Exceptions to disclosure restrictions
Under Article 16, Health Service Providers may use or disclose Health Data without the consent of the patient:
- to allow insurance companies and other entities funding the medical services to verify financial entitlements;
- for scientific research (provided that the identity of the patient is not disclosed and applicable scientific research standards and guidelines are complied with);
- for public health preventive and treatment measures;
- to comply with a request from a competent judicial authority; or
- to comply with a request from the relevant health authority for public health purposes including inspections.
Sanctions
The law contains a regime of sanctions for non-compliance including disciplinary actions and monetary fines which may be imposed by a disciplinary committed within each health authority. These sanctions may be imposed, for example, for violating the data localisation rules.
Specifically, sanctions include:
- the potential suspension or withdrawal of the licence to use the central IT system;
- a formal notice or warning from the relevant health authority; and/or
- fines ranging from AED 1,000 to AED 1,000,000.
What do you need to do?
Entities operating in the healthcare sector should begin looking at how they will comply with the Health Data Law. As the law relates to the processing of Health Data, a practical first step would be for entities to conduct a data discovery exercise to create an inventory of all data in scope for the law. In order to comply with the law, entities will also need to make changes to their policies, procedures, controls and systems. To do this, entities should first conduct a gap assessment against the Health Data Law to build up an implementation roadmap.

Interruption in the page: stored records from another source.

(* ===== verification/SubTOCC.v ===== *)
(** The recursive subdivider: [divide_TOCC] (src/filtering.py:242-290),
    the quadratic partitioner the code still uses for sub-windows,
    [divide_each_subTOCC] (398-415) and [divide_subTOCC] (418-433).

    [divide_TOCC] first calls [df.sort_values(by=["ts_begin"])], whose
    default algorithm (quicksort) leaves the order of equal keys
    unspecified; the section therefore takes the row sort as a parameter
    [sort_values].  The dictionary [ts_begin_dic] keyed by [str(ts_begin)]
    is a set of timestamps; [inner_loop] is the [for j] loop with its
    bounds [ts_begin_bound], [ts_end_bound] and the list [tocc] of
    start timestamps; [outer_loop] is the [for i in range(length - 1)]
    loop, the dictionary shared by all its iterations. *)

From S2P Require Import Prelude Frames Sweep.

Section SubTOCC.

Variable sort_values : list Cicp.t -> list Cicp.t.

Fixpoint inner_loop (ts_begin_bound ts_end_bound : Z) (ts_begin_dic : gset Z) (tocc : list Z)
  (rows : list Cicp.t) : gset Z * list Z :=
  match rows with
  | [] => (ts_begin_dic, tocc)
  | r :: rest =>
      let tmp_ts_begin := Cicp.ts_begin r in
      let tmp_ts_end := Cicp.ts_end r in
      if decide (tmp_ts_begin ∈ ts_begin_dic) then
        inner_loop ts_begin_bound ts_end_bound ts_begin_dic tocc rest
      else if (tmp_ts_end <? ts_begin_bound)%Z || (ts_end_bound <? tmp_ts_begin)%Z then
        inner_loop ts_begin_bound ts_end_bound ts_begin_dic tocc rest
      else
        let bb := if (tmp_ts_begin <? ts_begin_bound)%Z then tmp_ts_begin else ts_begin_bound in
        let eb := if (ts_end_bound <? tmp_ts_end)%Z then tmp_ts_end else ts_end_bound in
        inner_loop bb eb ({[tmp_ts_begin]} ∪ ts_begin_dic) (tocc ++ [tmp_ts_begin]) rest
  end.

(** Row [i] is visited only when a row follows it ([range(length - 1)]). *)
Fixpoint outer_loop (ts_begin_dic : gset Z) (tocc_list : list (list Z)) (rows : list Cicp.t)
  : list (list Z) :=
  match rows with
  | [] => tocc_list
  | r :: rest =>
      match rest with
      | [] => tocc_list
      | _ =>
          let current_ts_begin := Cicp.ts_begin r in
          if decide (current_ts_begin ∈ ts_begin_dic) then outer_loop ts_begin_dic tocc_list rest
          else
            let '(dic, tocc) := inner_loop current_ts_begin (Cicp.ts_end r)
                                  ({[current_ts_begin]} ∪ ts_begin_dic) [current_ts_begin] rest in
            outer_loop dic (if 1 <? length tocc then tocc_list ++ [tocc] else tocc_list) rest
      end
  end.

(** [pd.concat([df[df.ts_begin == v] for v in tocc])]. *)
Definition rows_of_tocc (df : list Cicp.t) (tocc : list Z) : list Cicp.t :=
  tocc ≫= (fun v => filter (fun c => Cicp.ts_begin c = v) df).

Definition divide_TOCC (df : list Cicp.t) : list (list Cicp.t) :=
  let df' := sort_values df in
  map (rows_of_tocc df') (Py.sort_by_key_desc length (outer_loop ∅ [] df')).

Definition divide_each_subTOCC (df_list : list (list Cicp.t)) : list (list Cicp.t) :=
  Py.sort_by_key_desc length (df_list ≫= divide_TOCC).

(** The input is the pair [[kernel groups, user groups]] of
    [duration_threshold_setting]. *)
Definition divide_subTOCC (df_list : list (list Cicp.t) * list (list Cicp.t))
  : list (list Cicp.t) * list (list Cicp.t) :=
  (divide_each_subTOCC df_list.1, divide_each_subTOCC df_list.2).

(** ** Invariant of the two loops *)

(** A list of start timestamps is sound for the sorted frame [df'] when
    its values are distinct and each is the [ts_begin] of a row. *)
Definition tocc_sound (df' : list Cicp.t) (tocc : list Z) : Prop :=
  NoDup tocc /\ Forall (fun v => exists r, r ∈ df' /\ Cicp.ts_begin r = v) tocc.

Lemma inner_loop_sound df' bb eb dic tocc rows :
  (forall r, r ∈ rows -> r ∈ df') ->
  tocc_sound df' tocc -> Forall (fun v => v ∈ dic) tocc ->
  tocc_sound df' (inner_loop bb eb dic tocc rows).2.
Proof.
  revert bb eb dic tocc. induction rows as [|r rows IH]; intros bb eb dic tocc Hrows [Hnd Hex] Hdic;
    simpl; [by split|].
  case_decide as Hin; [apply IH; auto; [set_solver|done]|].
  destruct (_ || _); [apply IH; auto; [set_solver|done]|].
  apply IH; [set_solver| |].
  - split.
    + apply NoDup_app. split; [done|]. split; [|apply NoDup_singleton].
      intros v Hv Hv2. apply list_elem_of_singleton in Hv2 as ->. apply Hin. rewrite Forall_forall in Hdic. by apply Hdic.
    + apply Forall_app. split; [done|]. constructor; [|done]. exists r. split; [set_solver|done].
  - apply Forall_app. split; [eapply Forall_impl; [exact Hdic|set_solver]|]. constructor; [set_solver|done].
Qed.

Lemma outer_loop_sound df' dic acc rows :
  (forall r, r ∈ rows -> r ∈ df') ->
  Forall (fun t => 1 < length t /\ tocc_sound df' t) acc ->
  Forall (fun t => 1 < length t /\ tocc_sound df' t) (outer_loop dic acc rows).
Proof.
  revert dic acc. induction rows as [|r rows IH]; intros dic acc Hrows Hacc; simpl; [done|].
  destruct rows as [|r' rows']; [done|].
  case_decide; [apply IH; auto; set_solver|].
  destruct (inner_loop _ _ _ _ _) as [dic' tocc] eqn:E. apply IH; [set_solver|].
  destruct (Nat.ltb_spec 1 (length tocc)); [|done].
  apply Forall_app. split; [done|]. constructor; [|done]. split; [done|].
  replace tocc with (inner_loop (Cicp.ts_begin r) (Cicp.ts_end r)
                       ({[Cicp.ts_begin r]} ∪ dic) [Cicp.ts_begin r] (r' :: rows')).2 by (by rewrite E).
  apply inner_loop_sound; [set_solver| |].
  - split; [apply NoDup_singleton|]. constructor; [|done]. exists r. split; [set_solver|done].
  - constructor; [set_solver|done].
Qed.

Lemma divide_TOCC_groups df :
  Forall (fun g => 2 <= length g) (divide_TOCC df).
Proof.
  unfold divide_TOCC. apply Forall_fmap, Forall_forall. intros t Ht.
  unfold Py.sort_by_key_desc in Ht. rewrite py_sort_perm in Ht.
  pose proof (outer_loop_sound (sort_values df) ∅ [] (sort_values df) (fun r Hr => Hr)
                ltac:(constructor)) as Hs.
  rewrite Forall_forall in Hs. destruct (Hs t Ht) as (Hlen & _ & Hex).
  pose proof (length_bind_filter_ge Cicp.ts_begin (sort_values df) t Hex). unfold compose, rows_of_tocc. simpl. lia.
Qed.

(** Every sub-window [divide_subTOCC] reports, kernel or user, has
    at least two rows, whatever order [sort_values] gives equal keys. *)
Theorem divide_subTOCC_nontrivial df_list :
  Forall (fun g => 2 <= length g) (divide_subTOCC df_list).1 /\
  Forall (fun g => 2 <= length g) (divide_subTOCC df_list).2.
Proof.
  unfold divide_subTOCC, divide_each_subTOCC. simpl.
  split; apply Forall_py_sort, Forall_bind; apply Forall_forall; intros df _; apply divide_TOCC_groups.
Qed.

End SubTOCC.

(** A stable sort by [ts_begin]: what [sort_values] does on frames of at
    most 16 rows, where numpy's quicksort runs an insertion sort. *)
Definition sort_values_stable (df : list Cicp.t) : list Cicp.t :=
  Py.sort (fun a b => (Cicp.ts_begin a <? Cicp.ts_begin b)%Z) df.

(** [divide_TOCC] depends on the order of rows with equal
    [ts_begin]: T1 on [0,1] and T2 on [0,10] overlap and T3 on [5,6]
    overlaps T2, yet with T1 first the only start value visited is 0 with
    end bound 1 (T2's row, sharing the key 0, is skipped without widening
    the bound) and nothing is reported; with T2 first all three rows form
    one sub-window.  Both frames hold the same rows. *)
Theorem divide_TOCC_tie_order :
  divide_TOCC sort_values_stable
    [scenario_cicp 0 1 0 1; scenario_cicp 1 2 0 10; scenario_cicp 2 3 5 6] = [] /\
  divide_TOCC sort_values_stable
    [scenario_cicp 1 2 0 10; scenario_cicp 0 1 0 1; scenario_cicp 2 3 5 6] =
  [[scenario_cicp 1 2 0 10; scenario_cicp 0 1 0 1; scenario_cicp 2 3 5 6]].
Proof. split; vm_compute; reflexivity. Qed.

(** Two threads whose CICPs start at the same instant and overlap give
    no sub-window: their common [ts_begin] counts once, the group has a
    single start value and is discarded. *)
Theorem divide_TOCC_equal_begin :
  divide_TOCC sort_values_stable [scenario_cicp 0 1 0 5; scenario_cicp 1 2 0 4] = [].
Proof. vm_compute. reflexivity. Qed.

(** The two partitioners disagree on CICPs that only share an
    endpoint: [divide_TOCC] (closed intervals) merges them into a
    sub-window, [divide_TOCC_optimized] (END before START) does not. *)
Theorem partitioners_disagree_touching :
  divide_TOCC sort_values_stable [scenario_cicp 0 1 0 3; scenario_cicp 1 2 3 5] =
    [[scenario_cicp 0 1 0 3; scenario_cicp 1 2 3 5]] /\
  divide_TOCC_optimized [scenario_cicp 0 1 0 3; scenario_cicp 1 2 3 5] = [].
Proof. split; vm_compute; reflexivity. Qed.
(** C25: [Profile.ratio] (805-816), which computes [TIME_RATIO] from
    [SAMPLES], gives every function of the result a value of the new
    event between 0 and 1, and every call that has the new event a value
    between 0 and 1. *)
Theorem profile_ratio_bounds outevent inevent p p' k f :
  profile_ratio outevent inevent p = Some p' -> p_functions p' !! k = Some f ->
  (exists v, f_events f !! outevent = Some v /\ 0 <= v <= 1) /\
  map_Forall (fun _ c => forall v, c_events c !! outevent = Some v -> 0 <= v <= 1) (f_calls f).
Proof.
  unfold profile_ratio. intros (total & _ & Hp)%bind_Some Hk.
  case_decide; [done|]. apply bind_Some in Hp as (fs & Hfs & Hp). injection Hp as <-. simpl in Hk.
  apply (gmap_mapM_Some_lookup _ _ _ _ _ Hfs) in Hk as (f0 & _ & Hf0).
  case_decide; [done|]. apply bind_Some in Hf0 as (v & _ & Hf0).
  apply bind_Some in Hf0 as (cs & Hcs & Hf0). injection Hf0 as <-. simpl. split.
  - rewrite lookup_insert_eq. eexists. split; [done|]. apply ratio_bounds.
  - intros k' c Hc w Hw.
    apply (gmap_mapM_Some_lookup _ _ _ _ _ Hcs) in Hc as (c0 & _ & Hc0).
    case_decide as Hnone; [done|]. injection Hc0 as <-.
    destruct (c_events c0 !! inevent) as [cv|]; simpl in Hw.
    + rewrite lookup_insert_eq in Hw. injection Hw as <-. apply ratio_bounds.
    + destruct Hnone. by eexists.
Qed.

Lemma validate_wf_witness :
  calls_keyed (validate sample_profile) /\ calls_closed (validate sample_profile).
Proof. apply validate_wf. decide_vm. Defined.

Lemma prune_wf_witness :
  exists p', prune 0 0 (validate sample_profile) = Some p' /\ calls_keyed p' /\ calls_closed p'.
Proof. apply prune_wf; decide_vm. Defined.

Lemma profile_ratio_bounds_witness :
  (exists v, f_events ratio_work !! TIME_RATIO = Some v /\ 0 <= v <= 1) /\
  map_Forall (fun _ c => forall v, c_events c !! TIME_RATIO = Some v -> 0 <= v <= 1) (f_calls ratio_work).
Proof.
  apply (profile_ratio_bounds TIME_RATIO SAMPLES sample_profile ratio_sample "work");
    vm_compute; reflexivity.
Defined.

End Gprof.
(* ===== verification/GprofRank.v ===== *)
(** [Profile._rank_cycle_function] of [src/gprof2dot.py] (lines 683-732):
    Dijkstra's algorithm over the calls inside one cycle, run by
    [_integrate_cycle] from every function through which time enters the
    cycle.  The ranks it computes decide which calls inside the cycle
    propagate time.

    The heap [Q] of [heapq] is a list; [heappop] returns its least item,
    which is what [heapq] guarantees while the heap invariant holds, and
    the code restores it after the in-place decrease of [Qd[callee]] with
    [_siftdown].  Items are the lists [[cost, parent, member]] compared as
    Python compares lists: the costs, then the parents (the same object,
    or [id()] order, [Object.__lt__]), then the members.  The [id()] order
    is a parameter [id_lt].  Theorems: whatever that order, on a keyed and
    closed call graph the loop ends within its fuel, never raises, and
    its ranks are the lengths of the shortest call paths inside the
    cycle; so they do not depend on the order of objects in memory. *)

From Stdlib Require Import QArith.
From S2P Require Import Prelude GprofModel.

Module GprofRank.

Import Gprof.

(** A loop whose body may raise. *)
Fixpoint opt_fold {A B} (body : B -> A -> option B) (l : list A) (b : B) : option B :=
  match l with
  | [] => Some b
  | x :: l => b' ← body b x; opt_fold body l b'
  end.

Section Rank.

Variable fs : gmap string function.
Variable cy : nat.
(** [Object.__lt__]: [id(self) < id(other)]. *)
Variable id_lt : string -> string -> bool.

Below is PwC’s suggested approach to compliance with the Health Data Law.
Risk analysis and data discovery
How we can help
- Stakeholder engagement and communications plan
- Personal data inventory
- Data flow maps showing the movement of personal data from collection through to disposal
Gap assessment
How we can help
- Control gap analysis
- Risk assessment based on current and planned future uses of personal data
Target operating model and programme design
How we can help
- Detailed remediation project plan with identified organisational impact
- Cross-functional working group established
Programme implementation
How we can help
- Strategy and governance
- Policy management
- Cross-border data strategy
- Data life-cycle management
- Individual rights processing
- Privacy by design
- Information security
- Privacy incident management
- Data processor accountability
- Training and awareness
Ongoing operations and monitoring
How we can help
- Defined ongoing monitoring programme
- Tracking and retesting of non-compliance
- Protocols for changes to policies and procedures
Conclusion
As the Health Data Law was only published in February 2019, the full extent of its requirements remain to be seen. The law came into force in May 2019 but amounts to only a basic framework to set initial rules and establish the central IT system. Further implementing regulations detailing its application will follow later in 2019, which will provide important clarity in areas such as the rules and process for registering to access the centralised Health Data management system and any exceptions to the data localisation requirements.
It is expected that Health Service Providers will be provided a grace period in which to achieve compliance with the new law.